**Study material**.

▼

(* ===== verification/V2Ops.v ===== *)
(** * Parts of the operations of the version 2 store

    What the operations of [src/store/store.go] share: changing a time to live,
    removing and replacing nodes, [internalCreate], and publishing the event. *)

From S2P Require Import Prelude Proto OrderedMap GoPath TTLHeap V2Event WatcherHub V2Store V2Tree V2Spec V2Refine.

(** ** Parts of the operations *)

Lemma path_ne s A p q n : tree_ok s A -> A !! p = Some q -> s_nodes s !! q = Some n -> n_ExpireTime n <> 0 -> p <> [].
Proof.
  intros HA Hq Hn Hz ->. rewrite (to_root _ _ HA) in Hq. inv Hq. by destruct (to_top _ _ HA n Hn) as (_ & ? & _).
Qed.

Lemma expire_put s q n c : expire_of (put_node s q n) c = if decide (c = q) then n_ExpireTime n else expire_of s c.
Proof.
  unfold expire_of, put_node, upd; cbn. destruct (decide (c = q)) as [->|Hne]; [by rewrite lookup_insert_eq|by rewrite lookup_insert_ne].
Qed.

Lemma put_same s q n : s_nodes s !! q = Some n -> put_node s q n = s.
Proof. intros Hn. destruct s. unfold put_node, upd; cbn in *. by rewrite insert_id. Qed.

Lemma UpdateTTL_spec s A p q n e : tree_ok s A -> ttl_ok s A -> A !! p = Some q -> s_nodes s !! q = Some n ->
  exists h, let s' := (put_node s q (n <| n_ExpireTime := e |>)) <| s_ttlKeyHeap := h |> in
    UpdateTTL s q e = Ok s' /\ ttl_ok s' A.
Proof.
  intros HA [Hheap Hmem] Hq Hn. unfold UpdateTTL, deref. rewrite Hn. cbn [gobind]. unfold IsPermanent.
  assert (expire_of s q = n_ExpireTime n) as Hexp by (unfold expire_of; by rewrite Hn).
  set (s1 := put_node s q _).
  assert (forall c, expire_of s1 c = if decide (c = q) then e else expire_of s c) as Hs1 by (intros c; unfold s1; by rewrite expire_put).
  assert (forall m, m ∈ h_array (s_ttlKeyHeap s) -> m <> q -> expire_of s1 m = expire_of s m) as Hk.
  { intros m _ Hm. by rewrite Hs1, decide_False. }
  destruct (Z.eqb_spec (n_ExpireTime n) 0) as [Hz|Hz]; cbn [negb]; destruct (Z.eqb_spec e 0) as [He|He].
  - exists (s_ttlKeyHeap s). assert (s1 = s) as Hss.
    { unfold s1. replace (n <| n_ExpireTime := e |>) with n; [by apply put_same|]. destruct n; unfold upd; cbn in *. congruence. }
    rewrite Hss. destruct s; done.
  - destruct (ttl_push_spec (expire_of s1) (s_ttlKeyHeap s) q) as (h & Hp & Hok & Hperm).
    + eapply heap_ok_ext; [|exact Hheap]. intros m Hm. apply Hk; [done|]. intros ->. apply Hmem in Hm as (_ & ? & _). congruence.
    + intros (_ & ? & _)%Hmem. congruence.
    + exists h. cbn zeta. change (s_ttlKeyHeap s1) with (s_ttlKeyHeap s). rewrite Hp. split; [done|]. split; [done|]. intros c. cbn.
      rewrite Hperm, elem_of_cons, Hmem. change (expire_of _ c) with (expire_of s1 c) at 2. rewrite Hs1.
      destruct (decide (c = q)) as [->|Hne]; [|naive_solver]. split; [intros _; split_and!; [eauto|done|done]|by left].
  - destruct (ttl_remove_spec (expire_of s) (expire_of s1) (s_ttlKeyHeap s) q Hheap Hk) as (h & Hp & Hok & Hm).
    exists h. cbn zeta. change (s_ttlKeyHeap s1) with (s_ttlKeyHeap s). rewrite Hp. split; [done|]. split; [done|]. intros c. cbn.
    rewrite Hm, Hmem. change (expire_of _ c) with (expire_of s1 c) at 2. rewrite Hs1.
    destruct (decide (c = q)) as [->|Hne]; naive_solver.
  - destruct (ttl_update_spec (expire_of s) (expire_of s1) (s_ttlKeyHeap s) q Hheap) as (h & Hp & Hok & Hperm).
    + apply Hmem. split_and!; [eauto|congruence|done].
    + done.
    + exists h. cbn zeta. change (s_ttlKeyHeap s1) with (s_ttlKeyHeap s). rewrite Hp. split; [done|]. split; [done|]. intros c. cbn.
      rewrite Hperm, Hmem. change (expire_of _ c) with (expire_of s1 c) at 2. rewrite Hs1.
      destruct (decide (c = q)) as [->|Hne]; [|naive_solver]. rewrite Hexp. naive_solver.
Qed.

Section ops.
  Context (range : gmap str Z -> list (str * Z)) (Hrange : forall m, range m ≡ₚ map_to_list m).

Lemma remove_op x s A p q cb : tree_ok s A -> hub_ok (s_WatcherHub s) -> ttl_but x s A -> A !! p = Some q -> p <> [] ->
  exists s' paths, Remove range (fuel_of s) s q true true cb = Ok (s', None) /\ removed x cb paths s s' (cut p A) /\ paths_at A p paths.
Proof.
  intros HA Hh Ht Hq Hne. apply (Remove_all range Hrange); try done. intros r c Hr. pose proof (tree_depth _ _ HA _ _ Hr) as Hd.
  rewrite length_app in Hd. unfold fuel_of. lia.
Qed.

▲

**Directions**. Write out exactly the lines above between the line with "Hm. by rewrite" and the line with "destruct (decide (c = q)) as [->|Hne]; [|naive_solver]. split;", inclusive, and nothing beyond them.

**Solution for this problem**.
  { intros m _ Hm. by rewrite Hs1, decide_False. }
  destruct (Z.eqb_spec (n_ExpireTime n) 0) as [Hz|Hz]; cbn [negb]; destruct (Z.eqb_spec e 0) as [He|He].
  - exists (s_ttlKeyHeap s). assert (s1 = s) as Hss.
    { unfold s1. replace (n <| n_ExpireTime := e |>) with n; [by apply put_same|]. destruct n; unfold upd; cbn in *. congruence. }
    rewrite Hss. destruct s; done.
  - destruct (ttl_push_spec (expire_of s1) (s_ttlKeyHeap s) q) as (h & Hp & Hok & Hperm).
    + eapply heap_ok_ext; [|exact Hheap]. intros m Hm. apply Hk; [done|]. intros ->. apply Hmem in Hm as (_ & ? & _). congruence.
    + intros (_ & ? & _)%Hmem. congruence.
    + exists h. cbn zeta. change (s_ttlKeyHeap s1) with (s_ttlKeyHeap s). rewrite Hp. split; [done|]. split; [done|]. intros c. cbn.
      rewrite Hperm, elem_of_cons, Hmem. change (expire_of _ c) with (expire_of s1 c) at 2. rewrite Hs1.
      destruct (decide (c = q)) as [->|Hne]; [|naive_solver]. split; [intros _; split_and!; [eauto|done|done]|by left].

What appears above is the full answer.